Neighbors opposed to the project said prime farmland should not be used for a large-scale solar project.

"We're not against the solar panels. We're just against this location," said local resident Joanne Wilcox. "It's wrong."

On May 10, commissioners unanimously gave initial approval for the solar project after taking testimony from opponents and supporters of the project.

The public hearing Wednesday was only supposed to be about adopting an ordinance to implement that decision — not the merits of the project, according to Jackson County Counsel Joel Benton.

Neighbors who didn't hear about the May 10 meeting used this week's hearing to vent their frustrations and quiz commissioners about why they supported the solar project on farmland.

Commissioner Colleen Roberts changed her mind on the issue and voted against the project Wednesday.

"I've taken a second look at it on many levels," she said.

Roberts said she initially supported the project because she is a backer of property rights, but upon further reflection she became worried about the precedent the decision would set to use farmland for solar projects.

Approval of the solar project required commissioners to grant an exception to a state goal that calls for protecting farmland.

The project was opposed by the Oregon Department of Land Conservation and Development and the land-use watchdog group 1,000 Friends of Oregon.

Commissioners Bob Strosser and Rick Dyer stuck with their decision to approve the project.

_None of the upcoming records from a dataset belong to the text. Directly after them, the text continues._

(** [while (recentTips.length > cap) recentTips.shift()] *)
Fixpoint shift_while (cap : Z) (tips : list RecentTip) : list RecentTip :=
  match tips with
  | [] => []
  | t :: tips' => if (cap <? Z.of_nat (length (t :: tips')))%Z then shift_while cap tips' else t :: tips'
  end.

Definition trackTipInList (recentTips : list RecentTip) (entry : RecentTip) (maxRecentTips : Z)
    : list RecentTip :=
  if String.eqb (tip_cid entry) "" then recentTips
  else
    let cap := Z.max 0 maxRecentTips in
    if (cap =? 0)%Z then []
    else shift_while cap (remove_first_tip (tip_cid entry) recentTips ++ [entry]).

(** ** Walks *)

Section Walks.
  Context {C : Type}.

Abbreviation node := (CRDTChangeNode C).

(** [MergedSyncEntry] *)
Definition MergedSyncEntry : Type := (string * CRDTChangeNodeKind * option C)%type.

Record merge_state : Type := MergeState {
  byCid : list (string * MergedSyncEntry);
  walked : list string }.

Definition record_entry (m : list (string * MergedSyncEntry)) (id : string) (n : node)
    : list (string * MergedSyncEntry) :=
  match map_get id m with
  | Some (_, _, c) =>
      match c, node_change n with
      | None, Some _ => map_set id (id, node_kind n, node_change n) m
      | _, _ => m
      end
  | None => map_set id (id, node_kind n, node_change n) m
  end.

Section Merge.
  Context (localRootId : option string) (localHashes : list string).

Definition is_local (id : string) : bool :=
  bool_decide (Some id = localRootId) || set_has id localHashes.

Fixpoint merge_walk (nodeId : option string) (n : node) (st : merge_state) : result merge_state :=
  match nodeId with
  | None => Ok st
  | Some id =>
      if is_local id then Ok st
      else
        let byCid' := record_entry (byCid st) id n in
        if set_has id (walked st) then Ok (MergeState byCid' (walked st))
        else
          match n with
          | Node _ _ _ NoChildren => Ok (MergeState byCid' (walked st))
          | Node _ _ _ DeferredChildren => throw "IPLD dereferencing is not supported yet!"
          | Node _ _ _ (Children l) =>
              (fix go (l : list (string * node)) (st : merge_state) : result merge_state :=
                 match l with
                 | [] => Ok st
                 | (childId, childNode) :: l' =>
                     let? st' := merge_walk (Some childId) childNode st in go l' st'
                 end) l (MergeState byCid' (set_add id (walked st)))
          end
  end.

Definition mergeRemoteSyncTree (remoteRootId : option string) (remoteRoot : node)
    : result (list MergedSyncEntry) :=
  let? st := merge_walk remoteRootId remoteRoot (MergeState [] []) in
  Ok ((byCid st).*2).
End Merge.

(** [collectReferencedAncestors]; the state is [visited] and [out]. *)
Fixpoint ancestors_walk (nodeId : option string) (n : node) (st : list string * list string)
    : list string * list string :=
  let enter (st : list string * list string) :=
    match n with
    | Node _ _ _ (Children l) =>
        (fix go (l : list (string * node)) (st : list string * list string) :=
           match l with
           | [] => st
           | (childId, childNode) :: l' =>
               go l' (ancestors_walk (Some childId) childNode (fst st, set_add childId (snd st)))
           end) l st
    | _ => st
    end in
  match nodeId with
  | None => enter st
  | Some id => if set_has id (fst st) then st else enter (set_add id (fst st), snd st)
  end.

Definition collectReferencedAncestors (rootId : option string) (root : node) (out : list string)
    : list string :=
  snd (ancestors_walk rootId root ([], out)).

(** [computeServedFrontier]. *)
Record frontier_state : Type := FrontierState {
  cids : list string;
  referenced : list string;
  visited : list string }.

Fixpoint frontier_walk (nodeId : option string) (n : node) (st : frontier_state) : frontier_state :=
  let enter (st : frontier_state) :=
    match n with
    | Node _ _ _ (Children l) =>
        (fix go (l : list (string * node)) (st : frontier_state) : frontier_state :=
           match l with
           | [] => st
           | (childId, childNode) :: l' =>
               go l' (frontier_walk (Some childId) childNode
                        (FrontierState (set_add childId (cids st)) (set_add childId (referenced st)) (visited st)))
           end) l st
    | _ => st
    end in
  match nodeId with
  | None => enter st
  | Some id =>
      if set_has id (visited st) then st
      else enter (FrontierState (set_add id (cids st)) (referenced st) (set_add id (visited st)))
  end.

Definition computeServedFrontier (changeId : option string) (changes : option node)
    (snapshotBoundaryCid : option string) : list string :=
  let st := match changes with
            | Some n => frontier_walk changeId n (FrontierState [] [] [])
            | None => FrontierState [] [] []
            end in
  let all := match snapshotBoundaryCid with
             | Some b => if String.eqb b "" then cids st else set_add b (cids st)
             | None => cids st
             end in
  List.filter (fun cid => negb (set_has cid (referenced st))) all.

(** [treeContainsCid]: the walk returns its answer with [visited]. *)
Fixpoint contains_walk (targetCid : string) (nodeId : option string) (n : node) (vis : list string)
    : bool * list string :=
  let enter (vis : list string) :=
    match n with
    | Node _ _ _ (Children l) =>
        (fix go (l : list (string * node)) (vis : list string) : bool * list string :=
           match l with
           | [] => (false, vis)
           | (childId, childNode) :: l' =>
               if bool_decide (childId = targetCid) then (true, vis)
               else
                 let '(found, vis') := contains_walk targetCid (Some childId) childNode vis in
                 if found then (true, vis') else go l' vis'
           end) l vis
    | _ => (false, vis)
    end in
  match nodeId with
  | None => enter vis
  | Some id => if set_has id vis then (false, vis) else enter (set_add id vis)
  end.

Definition treeContainsCid (rootId : option string) (root : option node) (targetCid : option string) : bool :=
  match targetCid with
  | None => false
  | Some target =>
      if String.eqb target "" then false
      else
        match root with
        | None => false
        | Some r =>
            if bool_decide (rootId = Some target) then true else fst (contains_walk target rootId r [])
        end
  end.

(** [collectAllCidsInTree]; the state is [cids] and [visited]. *)
Fixpoint all_cids_walk (nodeId : option string) (n : node) (st : list string * list string)
    : list string * list string :=
  let enter (st : list string * list string) :=
    match n with
    | Node _ _ _ (Children l) =>
        (fix go (l : list (string * node)) (st : list string * list string) :=
           match l with
           | [] => st
           | (childId, childNode) :: l' =>
               go l' (all_cids_walk (Some childId) childNode (set_add childId (fst st), snd st))
           end) l st
    | _ => st
    end in
  match nodeId with
  | None => enter st
  | Some id => if set_has id (snd st) then st else enter (set_add id (fst st), set_add id (snd st))
  end.

Definition collectAllCidsInTree (rootId : option string) (root : option node) : list string :=
  match root with
  | None =>
      match rootId with Some id => if String.eqb id "" then [] else [id] | None => [] end
  | Some r => fst (all_cids_walk rootId r ([], []))
  end.

Fixpoint stripInlineChanges (n : node) : node :=
  match n with
  | Node k kd _ (Children l) =>
      Node k kd None (Children ((fix go (l : list (string * node)) :=
        match l with
        | [] => []
        | (childId, child) :: l' => (childId, stripInlineChanges child) :: go l'
        end) l))
  | Node k kd _ ch => Node k kd None ch
  end.

(** ** Garbage collection *)

(** The breadth-first loop of [collectTreeCIDs]; one unit of fuel per dequeued
    node, and [tree_size] of them are enough. *)
Fixpoint collect_loop (fuel : nat) (queue : list node) (acc : list string) : result (list string) :=
  match queue with
  | [] => Ok acc
  | current :: queue' =>
      match fuel with
      | O => Err OutOfFuel
      | S fuel' =>
          match node_children current with
          | Children l => collect_loop fuel' (queue' ++ l.*2) (foldl (flip set_add) acc (l.*1))
          | _ => collect_loop fuel' queue' acc
          end
      end
  end.

Fixpoint tree_size (n : node) : nat :=
  match n with
  | Node _ _ _ (Children l) =>
      S ((fix go (l : list (string * node)) : nat :=
            match l with [] => 0 | (_, c) :: l' => tree_size c + go l' end) l)
  | _ => 1
  end.

Definition collectTreeCIDs (rootCID : string) (root : node) : result (list string) :=
  collect_loop (tree_size root) [root] [rootCID].
(* ===== verification/AclChain.v ===== *)
(** * The hash-linked log of ACL changes

    Models [packages/collabswarm/src/acl-chain.ts]. The parameters are the
    collaborators the class is given: the key and change serializers, the
    signature scheme, SHA-256 and the ACL adapter; each may throw ([None]).
    An entry from the network is a [RawEntry], whose fields may have the wrong
    type; [validateEntryShape] turns it into an [ACLEntry] or names the fault.
    Messages of failed verifications are not modelled. *)
From stdpp Require Import base numbers list list_numbers strings.
From Stdlib Require Import ZArith QArith Qround Lia.
From S2P Require Import Prelude.

Open Scope Z_scope.

Module AclChain.

(** ** Byte comparison *)

Definition byte_or_0 (b : bytes) (i : nat) : Z := match b !! i with Some x => byte_to_Z x | None => 0 end.

Definition bytesEqual (a b : bytes) : bool :=
  if negb (length a =? length b)%nat then false
  else foldl (fun diff i => js_or diff (js_xor (byte_or_0 a i) (byte_or_0 b i))) 0 (seq 0 (length a)) =? 0.

Definition MAX_PARENT_HASH_BYTES : Z := 64.
Definition MAX_SIGNER_KEY_BYTES : Z := 256.
Definition MAX_CHANGE_BYTES : Z := Z.shiftl 1 20.

Definition blen (b : bytes) : Z := Z.of_nat (length b).

(** ** Entries *)

Section Entries.
  Context {Change : Type}.

Record ACLEntry : Type := Entry {
  sequenceNumber : Z;
  timestamp : Z;
  parentHash : option bytes;
  change : Change;
  signerKeyId : bytes;
  signature : bytes }.

(** Runtime data: a number field may hold something else ([None]), a byte field
    something that is not a [Uint8Array] ([None]); [parentHash] may also be
    [undefined] (the outer [None]). *)
Inductive RawEntry : Type :=
| NotAnObject
| Raw (sequenceNumber timestamp : option num) (parentHash : option (option bytes))
    (change : Change) (signerKeyId signature : option bytes).

(** [Number.isInteger(x) && 0 <= x <= max] *)
Definition int_in_range (x : option num) (max : Z) : option Z :=
  match x with
  | Some (Fin q) =>
      if num_is_integer (Fin q) && num_le 0 (Fin q) && num_le (Fin q) max then Some (Qfloor q) else None
  | _ => None
  end.

Definition bytes_in_range (b : bytes) (max : Z) : bool := negb (blen b =? 0) && (blen b <=? max).

Definition validateEntryShape (raw : RawEntry) : ACLEntry + string :=
  match raw with
  | NotAnObject => inr "entry is not an object"%string
  | Raw seq ts parent ch signer sig =>
      match int_in_range seq (2 ^ 32 - 1) with
      | None => inr "sequenceNumber is not an unsigned 32-bit integer"%string
      | Some seqNo =>
          match int_in_range ts MAX_SAFE_INTEGER with
          | None => inr "timestamp is not a non-negative safe integer"%string
          | Some time =>
              match signer with
              | None => inr "signerKeyId is not a Uint8Array"%string
              | Some signerKey =>
                  if negb (bytes_in_range signerKey MAX_SIGNER_KEY_BYTES)
                  then inr "signerKeyId has an implausible length"%string else
                  match sig with
                  | None => inr "signature is not a Uint8Array"%string
                  | Some sigBytes =>
                      if negb (bytes_in_range sigBytes 1024)
                      then inr "signature has an implausible length"%string else
                      match parent with
                      | None => inl (Entry seqNo time None ch signerKey sigBytes)
                      | Some None => inr "parentHash is not a Uint8Array"%string
                      | Some (Some p) =>
                          if negb (bytes_in_range p MAX_PARENT_HASH_BYTES)
                          then inr "parentHash has an implausible length"%string
                          else inl (Entry seqNo time (Some p) ch signerKey sigBytes)
                      end
                  end
              end
          end
      end
  end.

(** The object a peer receives for a well-formed entry. *)
Definition raw_of (e : ACLEntry) : RawEntry :=
  Raw (Some (num_of_Z (sequenceNumber e))) (Some (num_of_Z (timestamp e))) (Some <$> parentHash e)
    (change e) (Some (signerKeyId e)) (Some (signature e)).

Definition canonicalEntryPayloadFromBytes (e : ACLEntry) (changeBytes : bytes) : bytes :=
  let parent := default [] (parentHash e) in
  let signerKey := signerKeyId e in
  let ts := timestamp e in
  let tsHi := ts / 0x100000000 in
  let tsLo := to_uint32 ts in
  be32 (to_uint32 (sequenceNumber e)) ++ be32 tsHi ++ be32 tsLo ++
  be32 (to_uint32 (blen parent)) ++ parent ++
  be32 (to_uint32 (blen signerKey)) ++ signerKey ++
  be32 (to_uint32 (blen changeBytes)) ++ changeBytes.

End Entries.
Arguments ACLEntry : clear implicits.
Arguments RawEntry : clear implicits.

(** What [serializeChange] did. *)
Inductive serialized : Type :=
| SerThrew
| SerNotBytes
| SerBytes (b : bytes).

Inductive ACLChainVerifyError : Type :=
| BadSignature
| UnauthorizedSigner
| ParentHashMismatch
| SequenceOutOfOrder
| UnknownSignerKey
| MalformedEntry.

#[export] Instance verify_error_eq_dec : EqDecision ACLChainVerifyError.
Proof. solve_decision. Defined.

Inductive ACLChainVerifyResult : Type :=
| VerifyOk
| VerifyFail (reason : ACLChainVerifyError) (index : Z).

(** ** The chain *)

Section Chain.
  Context {Change PublicKey PrivateKey AclState : Type}.
  (** [ACLChainConfig]: each collaborator may throw. *)
  Context (serializeKey : PublicKey -> option bytes)
    (serializeChange : Change -> serialized)
    (as_bytes : Change -> option bytes)
    (sha256 : bytes -> bytes)
    (verify : bytes -> PublicKey -> bytes -> option bool)
    (sign : bytes -> PrivateKey -> option bytes)
    (emptyState : option AclState)
    (applyChange : AclState -> Change -> option AclState)
    (isWriter : AclState -> PublicKey -> option bool)
    (genesisAuthorizedKeys : list PublicKey).

Record ACLChain : Type := Chain {
  entries : list (ACLEntry Change);
  entryHashes : list bytes;
  state : option AclState }.

Definition emptyChain : ACLChain := Chain [] [] None.

Definition chain_length (c : ACLChain) : Z := Z.of_nat (length (entries c)).

Definition headHash (c : ACLChain) : option bytes := last (entryHashes c).

(** The loop of [_isInBootstrapSet]; [None] when a serializer throws. *)
Fixpoint bootstrap_loop (candidateBytes : bytes) (allowed : list PublicKey) : option bool :=
  match allowed with
  | [] => Some false
  | k :: allowed' =>
      match serializeKey k with
      | None => None
      | Some allowedBytes =>
          if bytesEqual candidateBytes allowedBytes then Some true
          else bootstrap_loop candidateBytes allowed'
      end
  end.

Strosser said the solar panel piers and maintenance facilities for the solar farm would only cover a fraction of the 90 acres, and the solar farm will not be permanent.

At the May 10 meeting, commissioners imposed a condition that the solar farm be dismantled after 30 years so the land can be returned to agricultural use.

Dyer said he wished the neighbors and other interested community members had heard about the solar project proposal in time to testify at the May 10 meeting. He said the county may need to re-examine its notification procedures.

Dyer said there was never an intent to exclude people from the process, and commissioners do want and encourage public input.

"It's valued and necessary," he said.

Origis Energy hopes to install solar panels, poles, lines, fencing and other parts of the solar farm during the second half of this year. The installation would employ about 100 people, but only the equivalent of one full-time worker would be employed thereafter for the maintenance and operation of the $12.7 million project, according to representatives for the company who spoke May 10.

They said the solar project is beneficial. Local electricity will be sold to a power company, offsetting the need for the power company to build expensive transmission facilities to bring additional power to the Rogue Valley. The project helps Oregon meet its goals to promote renewable energy and stop using electricity generated by coal, they said.